Say $(D_1,D_2,D_3)$ denote the outcomes of the 3 dice respectively.
The possible ways are as follows:

$(1,1,1),(1,1,2),(2,1,1),(1,2,1),(1,2,2),(2,1,2),(2,2,1),(1,1,3),(1,3,1),(3,1,1)$

i.e. $10$ outcomes.

The total number of outcomes is

$$6\times 6\times 6 = 216$$

Hence probability is

$$\frac{10}{216} = \frac{5}{108}$$

If you want to approach the problem more analytically, consider that the probability is the number of ways of choosing $x_1,x_2,x_3$ (call this $N$) such that each is a positive integer (and the sum is five or less) divided by the the total number of different outcomes for the three dice ($6^3=216$).

$$x_1+x_2+x_3\le5$$

Introduce a slack variable $x_4\ge1$, and find the total number of solutions to $$x_1+x_2+x_3+x_4=6$$, where each of the $x_i\ge1$. By stars and bars, this is

$$N=\binom{6-1}{4-1}=\binom{5}{3}=10$$

so the probability is $\frac{10}{216}=\frac{5}{108}\approx0.0463$.

So, because dice re dice, we know that the minimum roll is a 1. This means that no die can be larger than a three as well, because $n=3$ in the equation $5-1(n-1)=3$.

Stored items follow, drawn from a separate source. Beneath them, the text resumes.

(** * Voice Email Assistant: the conversation engine of [ui/app.py]

    A shallow embedding of the turn handling of [VoiceEmailApp]
    ([process_voice_command] and the handlers it dispatches to), of
    [EmailAssistant.analyze_command] and of [EmailSender], with the
    properties of the conversation state proved over it.

    Conventions of the model.
    - A Python [str] is a Rocq [string]; each [ascii] stands for the code
      point of the same number, so the model covers text whose code points
      are below 256.  [lower], [strip], [split] and the [in] test are
      written out for that range.
    - The application object is the record [app]; a method is a
      computation in the monad [M], which threads the record and carries a
      raised exception to the enclosing [try_except].
    - What the user sees or hears (log lines, status line, speech, message
      boxes) is appended to the [trace] of the record.
    - The language service, the confirmation dialog and the mail transport
      are answered by a [world], one per turn. *)

From Stdlib Require Import Ascii String ZArith Lia.
From stdpp Require Import base option list strings gmap.

(** ** Python string operations *)

Module Py.

Definition dq : string := String (ascii_of_nat 34) "".
Definition nl : string := String (ascii_of_nat 10) "".

Definition code (c : ascii) : nat := nat_of_ascii c.

Definition between (lo hi n : nat) : bool := (lo <=? n)%nat && (n <=? hi)%nat.

(** [str.isspace] on the code points below 256. *)
Definition isspace (c : ascii) : bool :=
  let n := code c in
  between 9 13 n || between 28 32 n || (n =? 133)%nat || (n =? 160)%nat.

(** [str.lower] on one code point below 256: A-Z, and the accented
    capitals 192..222 except the multiplication sign 215. *)
Definition lower_char (c : ascii) : ascii :=
  let n := code c in
  if between 65 90 n || (between 192 222 n && negb (n =? 215)%nat)
  then ascii_of_nat (n + 32) else c.

Fixpoint lower (s : string) : string :=
  match s with
  | EmptyString => EmptyString
  | String c s' => String (lower_char c) (lower s')
  end.

Fixpoint lstrip (s : string) : string :=
  match s with
  | EmptyString => EmptyString
  | String c s' => if isspace c then lstrip s' else s
  end.

Fixpoint rstrip (s : string) : string :=
  match s with
  | EmptyString => EmptyString
  | String c s' =>
      match rstrip s' with
      | EmptyString => if isspace c then EmptyString else String c EmptyString
      | r => String c r
      end
  end.

Definition strip (s : string) : string := rstrip (lstrip s).

Definition eqb (a b : string) : bool := bool_decide (a = b).

(** [not s] for a string. *)
Definition is_empty (s : string) : bool :=
  match s with EmptyString => true | _ => false end.

Fixpoint startswith (p s : string) : bool :=
  match p, s with
  | EmptyString, _ => true
  | String a p', String b s' => bool_decide (a = b) && startswith p' s'
  | String _ _, EmptyString => false
  end.

(** [sub in s] *)
Fixpoint contains (sub s : string) : bool :=
  startswith sub s ||
  match s with
  | EmptyString => false
  | String _ s' => contains sub s'
  end.

Fixpoint rev_onto (s acc : string) : string :=
  match s with
  | EmptyString => acc
  | String c s' => rev_onto s' (String c acc)
  end.

(** [s.split(sep)] for a non-empty [sep]: the leftmost occurrences,
    not overlapping.  [skip] counts the characters of a separator still
    to pass over, [cur] holds the piece being read, reversed. *)
Fixpoint split_from (sep : string) (skip : nat) (cur s : string) : list string :=
  match s with
  | EmptyString => [rev_onto cur EmptyString]
  | String c s' =>
      match skip with
      | S k => split_from sep k cur s'
      | O =>
          if startswith sep s
          then rev_onto cur EmptyString
                 :: split_from sep (String.length sep - 1) EmptyString s'
          else split_from sep 0 (String c cur) s'
      end
  end.

Definition split (sep s : string) : list string := split_from sep 0 EmptyString s.

(** [sep.join(parts)] *)
Fixpoint join (sep : string) (parts : list string) : string :=
  match parts with
  | [] => EmptyString
  | [p] => p
  | p :: rest => p +:+ sep +:+ join sep rest
  end.

(** [s[:n]] *)
Fixpoint take (n : nat) (s : string) : string :=
  match n, s with
  | S n', String c s' => String c (take n' s')
  | _, _ => EmptyString
  end.

End Py.

(** ** Regular expressions, for [EmailSender.is_valid_email]

    The pattern of [is_valid_email] uses character classes, [+], [{2,}]
    and concatenation.  They are matched here by derivatives. *)

Module Re.

Inductive re : Type :=
| Nothing
| Eps
| Cls (p : ascii -> bool)
| Cat (r1 r2 : re)
| Alt (r1 r2 : re)
| Star (r : re).

Fixpoint nullable (r : re) : bool :=
  match r with
  | Nothing => false
  | Eps => true
  | Cls _ => false
  | Cat r1 r2 => nullable r1 && nullable r2
  | Alt r1 r2 => nullable r1 || nullable r2
  | Star _ => true
  end.

Fixpoint deriv (c : ascii) (r : re) : re :=
  match r with
  | Nothing => Nothing
  | Eps => Nothing
  | Cls p => if p c then Eps else Nothing
  | Cat r1 r2 =>
      if nullable r1
      then Alt (Cat (deriv c r1) r2) (deriv c r2)
      else Cat (deriv c r1) r2
  | Alt r1 r2 => Alt (deriv c r1) (deriv c r2)
  | Star r' => Cat (deriv c r') (Star r')
  end.

Fixpoint fullmatch (r : re) (s : string) : bool :=
  match s with
  | EmptyString => nullable r
  | String c s' => fullmatch (deriv c r) s'
  end.

Definition plus (r : re) : re := Cat r (Star r).
Definition chr (a : ascii) : re := Cls (fun c => bool_decide (c = a)).

(** The string without its last character when that is a newline. *)
Fixpoint chop_newline (s : string) : option string :=
  match s with
  | EmptyString => None
  | String c EmptyString => if bool_decide (c = ascii_of_nat 10) then Some EmptyString else None
  | String c s' => String c <$> chop_newline s'
  end.

(** [re.match('^' r '$', s)]: [$] is the end of the string, or the place
    before a newline that ends the string. *)
Definition match_to_end (r : re) (s : string) : bool :=
  fullmatch r s ||
  match chop_newline s with
  | Some s' => fullmatch r s'
  | None => false
  end.

End Re.

(** ** Values and exceptions *)

Inductive exn : Type :=
| KeyError (key : string)         (* d[key] on a missing key *)
| TypeError                       (* str + None *)
| AttributeError                  (* .get on a value that is not a dict *)
| TclError                        (* Text.insert with None for the characters *)
| JSONDecodeError
| ServiceError (msg : string).    (* whatever the service client raises *)

Inductive result (A : Type) : Type :=
| Ok (a : A)
| Raised (e : exn).
Arguments Ok {A} a.
Arguments Raised {A} e.

(** [try: r except Exception as e: h e] on a computation without state. *)
Definition try_catch {A} (r : result A) (h : exn -> result A) : result A :=
  match r with
  | Ok a => Ok a
  | Raised e => h e
  end.

(** The value a JSON object holds under a key: no such key, [null], or a
    value.  The model keeps the six keys the prompt of [analyze_command]
    asks for, each with the type the prompt gives it. *)
Inductive field (A : Type) : Type :=
| Absent
| Null
| Val (a : A).
Arguments Absent {A}.
Arguments Null {A}.
Arguments Val {A} a.

(** [d.get(key)]: [None] for a missing key and for [null]. *)
Definition dict_get {A} (f : field A) : option A :=
  match f with
  | Val a => Some a
  | _ => None
  end.

(** [d.get(key, default)]: the default only for a missing key. *)
Definition dict_get_default {A} (f : field A) (default : A) : option A :=
  match f with
  | Absent => Some default
  | Null => None
  | Val a => Some a
  end.

(** [d[key]] *)
Definition dict_item {A} (key : string) (f : field A) : result (option A) :=
  match f with
  | Absent => Raised (KeyError key)
  | Null => Ok None
  | Val a => Ok (Some a)
  end.

Definition is_present {A} (f : field A) : bool :=
  match f with
  | Absent => false
  | _ => true
  end.

(** Truth value of an optional string: [None] and [""] are false. *)
Definition truthy (v : option string) : bool :=
  match v with
  | Some s => negb (Py.is_empty s)
  | None => false
  end.

(** [str(v)] inside an f-string. *)
Definition fmt (v : option string) : string :=
  match v with
  | Some s => s
  | None => "None"
  end.

Module Analysis.
Record t : Type := Build {
  intent : field string;
  recipient : field string;
  subject : field string;
  body : field string;
  continue_previous : field bool;
  explanation : field string
}.

(** [bool(analysis)]: a dict is true when it has a key. *)
Definition nonempty (a : t) : bool :=
  is_present (intent a) || is_present (recipient a) || is_present (subject a)
  || is_present (body a) || is_present (continue_previous a)
  || is_present (explanation a).
End Analysis.

(** What [json.loads] can hand back, as far as the application looks at
    it: [None], a scalar, or an object with the keys above. *)
Inductive json : Type :=
| JNull
| JBool (b : bool)
| JInt (z : Z)
| JStr (s : string)
| JDict (a : Analysis.t).

Definition json_truthy (v : json) : bool :=
  match v with
  | JNull => false
  | JBool b => b
  | JInt z => negb (z =? 0)%Z
  | JStr s => negb (Py.is_empty s)
  | JDict a => Analysis.nonempty a
  end.

(** ** The application state *)

Module Ctx.
(** [self.current_context] *)
Record t : Type := Build {
  recipient : option string;
  subject : option string;
  partial_body : option string;
  in_conversation : bool;
  last_intent : option string
}.

Definition default : t :=
  {| recipient := None; subject := None; partial_body := None;
     in_conversation := false; last_intent := None |}.

Definition set_recipient (v : option string) (c : t) : t :=
  {| recipient := v; subject := subject c; partial_body := partial_body c;
     in_conversation := in_conversation c; last_intent := last_intent c |}.
Definition set_subject (v : option string) (c : t) : t :=
  {| recipient := recipient c; subject := v; partial_body := partial_body c;
     in_conversation := in_conversation c; last_intent := last_intent c |}.
Definition set_partial_body (v : option string) (c : t) : t :=
  {| recipient := recipient c; subject := subject c; partial_body := v;
     in_conversation := in_conversation c; last_intent := last_intent c |}.
Definition set_in_conversation (v : bool) (c : t) : t :=
  {| recipient := recipient c; subject := subject c; partial_body := partial_body c;
     in_conversation := v; last_intent := last_intent c |}.
Definition set_last_intent (v : option string) (c : t) : t :=
  {| recipient := recipient c; subject := subject c; partial_body := partial_body c;
     in_conversation := in_conversation c; last_intent := v |}.
End Ctx.

(** What the application shows, says or asks. *)
Inductive event : Type :=
| Log (message : string)                  (* self.log *)
| LogException (e : exn)                  (* self.log("Error processing command: " + str(e)) *)
| Status (text : string)                  (* self.status_text.set *)
| Speak (text : string)                   (* self.tts_manager.speak *)
| ShowError (title message : string)      (* messagebox.showerror *)
| ShowInfo (title message : string)       (* messagebox.showinfo *)
| AskYesNo (title message : string)       (* messagebox.askyesno *)
| AddContactDialog.                       (* the dialog of _show_add_contact_dialog *)

Record app : Type := App {
  current_context : Ctx.t;
  recipient_var : string;                 (* the recipient entry *)
  subject_var : string;                   (* the subject entry *)
  message_text : string;                  (* the text of the message widget *)
  contacts : gmap string string;
  trace : list event                      (* oldest first *)
}.

(** The state [__init__] leaves, with the contacts read from disk. *)
Definition _init_application_state (known : gmap string string) : app :=
  {| current_context := Ctx.default; recipient_var := ""; subject_var := "";
     message_text := ""; contacts := known; trace := [] |}.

Pretend die A is rolled and is a $3$ (a $\frac{1}{6}$ chance). At this point, both die B and die C need to be $1$s in order for the sum to be less than or equal to $5$. The combination of $[3,1,1]$ in that specific order has a $\frac{1*1*1}{6*6*6} = \frac{1}{216}$ chance of concurring.

What happens if die A is rolled and is a two? How many combinations of the last two dice exist where the sum is less than or equal to $3$? $[2,1,1],[2,2,1],[2,1,2]$ are all possibilities, and those are three more $\frac{1}{216}$s that can occur.

There are more combinations when die A is a $1$, but I'll leave that up to you.